He takes the nickname "Gims" in reference to Asian cinema and the world of martial arts.

Career

Sexion d'Assaut (2002–2012) 
In 2002, Gims formed with the rappers JR O Crom and Makan the trio Prototype 3015. The name of the group was chosen in reference to a film, mainly for its "combative" meaning. The name Sexion d'Assaut also includes a reference to the Sturmabteilung (SA), in French "Section d'Assaut", a famous Nazi paramilitary unit, which the group learns by chance during a concert for the City of Paris. In 2005, the trio merged with Assonance, another group from the Sexion d'Assaut collective. The group is now called 3rd Prototype.

After a few pieces produced independently, Sexion d'Assault meets their agent, Dawala, in the cellars of Châtelet-Les Halles in Paris.
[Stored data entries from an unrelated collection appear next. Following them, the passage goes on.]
(** The part of a turn after a completion came back (lines 317-364). *)
Definition handle_response (property_location : PropertyLocation)
    (st : Locals) (input_tokens : Z)
    (resp : ParsedChatCompletion response_format) : M TurnResult :=
  match usage resp with
  | None => raise (RuntimeError "No token usage available")
  | Some u =>
      let completion_tokens_used' :=
        (completion_tokens_used st + completion_tokens u)%Z in
      let input_tokens_sent' := input_tokens in
      match message_content resp with
      | None => raise (RuntimeError "No response from LLM")
      | Some c =>
          let messages' :=
            messages st ++ [{| role := assistant; content := c |}] in
          match message_parsed resp with
          | None => raise (RuntimeError "No response from LLM")
          | Some parsed =>
              match data parsed with
              | inr response_data =>
                  pure (Return
                          {| property_location := property_location;
                             correctness_explanation :=
                               inl response_data |}
                          (completion_tokens_used'
                             + input_tokens_sent')%Z)
              | inl response_data =>
                  let files :=
                    resolve_files_requested all_files
                      (files_requested response_data) (files_shown st) in
                  let files_shown' :=
                    files_shown st ∪ list_to_set files in
                  match files with
                  | [] => raise (RuntimeError "Invalid response")
                  | _ :: _ =>
                      pure (Next
                        {| files_shown := files_shown';
                           input_tokens_in_messages := input_tokens;
                           input_tokens_sent := input_tokens_sent';
                           completion_tokens_used :=
                             completion_tokens_used';
                           messages :=
                             messages' ++
                               [{| role := user;
                                   content :=
                                     _build_subsequent_message files
                                |}] |})
                  end
              end
          end
      end
  end.

(** Lines 276-296: [None] when the token limit is reached, else the
    [max_completion_tokens_key] of the call, empty without a ceiling. *)
Definition completion_budget (max_tokens : option Z) (st : Locals)
    (input_tokens : Z) : option (option Z) :=
  match max_tokens with
  | None => Some None
  | Some mt =>
      let max_completion_tokens :=
        (mt - completion_tokens_used st - input_tokens)%Z in
      if (max_completion_tokens <=? 0)%Z then None
      else Some (Some max_completion_tokens)
  end.

(** The body of the [for] loop (lines 271-364). *)
Definition turn (property_location : PropertyLocation)
    (max_tokens : option Z) (st : Locals) : M TurnResult :=
  let input_tokens := count_input_tokens (messages st) in
  match completion_budget max_tokens st input_tokens with
  | None =>
      pure (Return (token_limit_reached property_location)
              (completion_tokens_used st + input_tokens_sent st)%Z)
  | Some max_completion_tokens_key =>
      outcome <- call_parse response_format max_completion_tokens_key
                   (messages st) ;;
      match outcome with
      | inl (BadRequestError e) | inl (LengthFinishReasonError e) =>
          pure (Return
                  {| property_location := property_location;
                     correctness_explanation := inr {| msg := e |} |}
                  (py_or max_tokens MAX_CONTEXT_LENGTH))
      | inl e => raise e
      | inr resp =>
          handle_response property_location st input_tokens resp
      end
  end.

(** [for _ in range(n): ... else: raise TimeoutError(...)] *)
Fixpoint check_proof_loop (n : nat)
    (property_location : PropertyLocation) (max_tokens : option Z)
    (st : Locals) : M (ProofCheckResult * Z) :=
  match n with
  | O => raise (TimeoutError "No result after max messages")
  | S n' =>
      r <- turn property_location max_tokens st ;;
      match r with
      | Return pcr tokens => pure (pcr, tokens)
      | Next st' => check_proof_loop n' property_location max_tokens st'
      end
  end.

(** The locals before the loop (lines 254-268). *)
Definition initial_locals (property_location : PropertyLocation)
    : Locals :=
  {| files_shown := ∅;
     input_tokens_in_messages := 0;
     input_tokens_sent := 0;
     completion_tokens_used := 0;
     messages :=
       [{| role := user;
           content := _build_initial_message property_location |}] |}.

Definition check_proof (property_location : PropertyLocation)
    (max_tokens : option Z) : M (ProofCheckResult * Z) :=
  check_proof_loop (Z.to_nat (_max_messages self)) property_location
    max_tokens (initial_locals property_location).

(** The conversation after [n] passes through the loop body: [Next st] when
    all of them went on to the next turn, with the locals [st] the next turn
    starts from. *)
Fixpoint turns (n : nat) (property_location : PropertyLocation)
    (max_tokens : option Z) (st : Locals) : M TurnResult :=
  match n with
  | O => pure (Next st)
  | S n' =>
      r <- turn property_location max_tokens st ;;
      match r with
      | Return pcr tokens => pure (Return pcr tokens)
      | Next st' => turns n' property_location max_tokens st'
      end
  end.

(** *** The run (lines 219-249) *)

(** The ceiling [max_tokens] of the next conversation (lines 223-241). *)
Definition compute_max_tokens (tokens_used : Z) : option Z :=
  match _max_tokens_per_property self, _max_tokens_total self with
  | None, None => None
  | None, Some total =>
      Some (Z.min (total - tokens_used) MAX_CONTEXT_LENGTH)
  | Some per_property, None =>
      Some (Z.min per_property MAX_CONTEXT_LENGTH)
  | Some per_property, Some total =>
      Some (Z.min (Z.min per_property (total - tokens_used))
              MAX_CONTEXT_LENGTH)
  end.

(** One pass through the body of the loop of [check_proofs]. *)
Definition check_proofs_step (rs : RunState)
    (property_location : PropertyLocation) : M RunState :=
  let max_tokens := compute_max_tokens (tokens_used rs) in
  '(pcr, tokens_just_used) <- check_proof property_location max_tokens ;;
  pure {| ret := ret rs ++ [pcr];
          tokens_used := (tokens_used rs + tokens_just_used)%Z;
          conversations :=
            conversations rs ++ [(max_tokens, tokens_just_used)] |}.

Fixpoint check_proofs_loop (locs : list PropertyLocation)
    (rs : RunState) : M RunState :=
  match locs with
  | [] => pure rs
  | property_location :: rest =>
      rs' <- check_proofs_step rs property_location ;;
      check_proofs_loop rest rs'
  end.

Definition initial_run : RunState :=
  {| ret := []; tokens_used := 0; conversations := [] |}.

Definition check_proofs : M (list ProofCheckResult) :=
  rs <- check_proofs_loop (_property_locations self) initial_run ;;
  pure (ret rs).
End Self.

(** *** Construction (lines 86-146) *)

(** [sum(len(doc) for doc in documents)] *)
Definition total_length (rel_paths : list Path) : Z :=
  foldr Z.add 0%Z ((fun p => Z.of_nat (len (read_text p)))
                     <$> rel_paths).

(** [__init__], given what [get_rel_paths] and [get_deps_rec] found:
    [python_deps] is the JSON text of a non-empty dependency graph. *)
Definition Linter_init (rel_paths : list Path) (max_messages : Z)
    (min_length_to_exclude_full_files : Z) (max_files : Z)
    (python_deps : option string)
    (max_tokens_total max_tokens_per_property : option Z)
    : exn + Linter :=
  if (max_files <? Z.of_nat (length rel_paths))%Z then
    inl (ValueError ("Too many files: " +:+ pretty (length rel_paths)))
  else
    inr {| _rel_paths := rel_paths;
           _property_locations :=
             p ← rel_paths;
             (fun n => {| rel_path := p; line_num := n |})
               <$> extract_propositions (read_text p);
           _max_messages := max_messages;
           _exclude_full_files :=
             (min_length_to_exclude_full_files <=? total_length rel_paths)%Z;
           _python_deps_text :=
             match python_deps with
             | Some json =>
                 "Here is the dependency graph of the codebase:" +:+ nl
                   +:+ json +:+ nl +:+ nl
             | None => EmptyString
             end;
           _max_tokens_total := max_tokens_total;
           _max_tokens_per_property := max_tokens_per_property |}.
End Engine.

(** ** The budget rule in the words of the specification

    No ceiling when neither limit is set; the per-property limit, the rest of
    the total, or the smaller of the two, and never more than the hard
    context cap. *)
Definition ceiling_spec (max_tokens_total max_tokens_per_property : option Z)
    (tokens_used_so_far hard_context_cap : Z) : option Z :=
  match max_tokens_total, max_tokens_per_property with
  | None, None => None
  | None, Some per_property => Some (Z.min per_property hard_context_cap)
  | Some total, None =>
      Some (Z.min (total - tokens_used_so_far) hard_context_cap)
  | Some total, Some per_property =>
      Some (Z.min per_property
              (Z.min (total - tokens_used_so_far) hard_context_cap))
  end.

(** The sum of the costs the conversations reported. *)
Definition tokens_reported (cs : list (option Z * Z)) : Z :=
  foldr Z.add 0%Z (snd <$> cs).

(** The request a turn sends from the locals [st] with the completion-token
    cap [key]. *)
Definition request_of `{Externals} (self : Linter) (key : option Z)
    (st : Locals) : Request :=
  {| req_max_completion_tokens := key;
     req_messages := messages st;
     req_response_format := response_format self |}.

(** The service reports token counts: no completion has a negative
    [usage.completion_tokens]. *)
Definition reports_token_counts `{Externals} : Prop :=
  forall (w : World) (fmt : ResponseFormat) (key : option Z)
         (msgs : list Message) (resp : ParsedChatCompletion fmt)
         (u : CompletionUsage),
    completions_parse w fmt key msgs = inr resp ->
    usage resp = Some u ->
    (0 <= completion_tokens u)%Z.

(** A Failure result with the text [e]. *)
Definition failure (property_location : PropertyLocation) (e : string)
    : ProofCheckResult :=
  {| property_location := property_location;
     correctness_explanation := inr {| msg := e |} |}.

(** A verdict result. *)
Definition verdict (property_location : PropertyLocation)
    (ce : CorrectnessExplanation) : ProofCheckResult :=
  {| property_location := property_location;
     correctness_explanation := inl ce |}.

(** ** A scripted service, for examples

    The [k]-th call of a run is answered by the [k]-th reply of the script,
    and by a verdict when the script is used up. *)
Inductive Reply :=
  | ReplyRaise (e : exn)
  | ReplyVerdict (tokens : Z) (c : Correctness)
  | ReplyFiles (tokens : Z) (files : list string).

Definition completion_of_reply (fmt : ResponseFormat) (r : Reply)
    : exn + ParsedChatCompletion fmt :=
  match r with
  | ReplyRaise e => inl e
  | ReplyVerdict tokens c =>
      let ce := {| correctness := c; explanation := "checked" |} in
      inr {| usage := Some {| completion_tokens := tokens |};
             message_content := Some "verdict";
             message_parsed :=
               Some (match fmt return data_type fmt with
                     | FullFilesExcludedResponse => inr ce
                     | FullFilesIncludedResponse => ce
                     end) |}
  | ReplyFiles tokens files =>
      inr {| usage := Some {| completion_tokens := tokens |};
             message_content := Some "files";
             message_parsed :=
               match fmt return option (data_type fmt) with
               | FullFilesExcludedResponse =>
                   Some (inl {| files_requested := files |})
               | FullFilesIncludedResponse => None
               end |}
  end.

Definition scripted (script : list Reply) : Externals :=
  {| enc_encode := fun s => repeat 0 (String.length s);
     read_text := fun p => "# " +:+ str_of_Path p;
     format_file := fun text p => "--- " +:+ str_of_Path p +:+ nl +:+ text;
     extract_propositions := fun _ => [1%Z];
     completions_parse := fun w fmt _ _ =>
       completion_of_reply fmt
         (nth (length w) script (ReplyVerdict 10 correct)) |}.

(** A code base of three files, each with one proposition on line 1. *)
Definition demo_paths : list Path := [["a.py"]; ["lib"; "b.py"]; ["lib"; "c.py"]].

Definition demo_linter (max_messages : Z) (threshold : Z)
    (total per_property : option Z) : Linter :=
  match Linter_init (ext := scripted []) demo_paths max_messages threshold
          1000 None total per_property with
  | inr self => self
  | inl _ =>
      {| _rel_paths := []; _property_locations := []; _max_messages := 0;
         _exclude_full_files := false; _python_deps_text := EmptyString;
         _max_tokens_total := None; _max_tokens_per_property := None |}
  end.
With Dawala, the 3rd Prototype released its first mixtape, La Terre du Milieu, on 13 May 2006. Gims designed the CD cover. In 2007, they released the album Le Renouveau, which contained the well-known piece "Anti Tectonick".

Through Prototype 3015 first, then Prototype 3, Gims is part of the Sexion d'Assaut supergroup. Sexion d'Assaut released his first songs between 2002 and 2003. Among them, we find Gang yaba Gang, Coup 2 pression and Frères de rue. With Sexion d'Assault, Gims participates twice in the 12 Inch'All Star, a famous rap competition in the Parisian underground which takes place at the Batofar. He came in second place and gained notoriety, now known as one of the best kickers (freestylers) in France.

In 2008, the group presented monthly freestyles called Les Chroniques du mois: each month, at least two freestyle songs were released via audio or video. In January 2009, Sexion d'Assaut published a net-tape renamed Les Chroniques du 75, a compilation also containing previously unreleased tracks, including the solo piece "À 30%" by Gims.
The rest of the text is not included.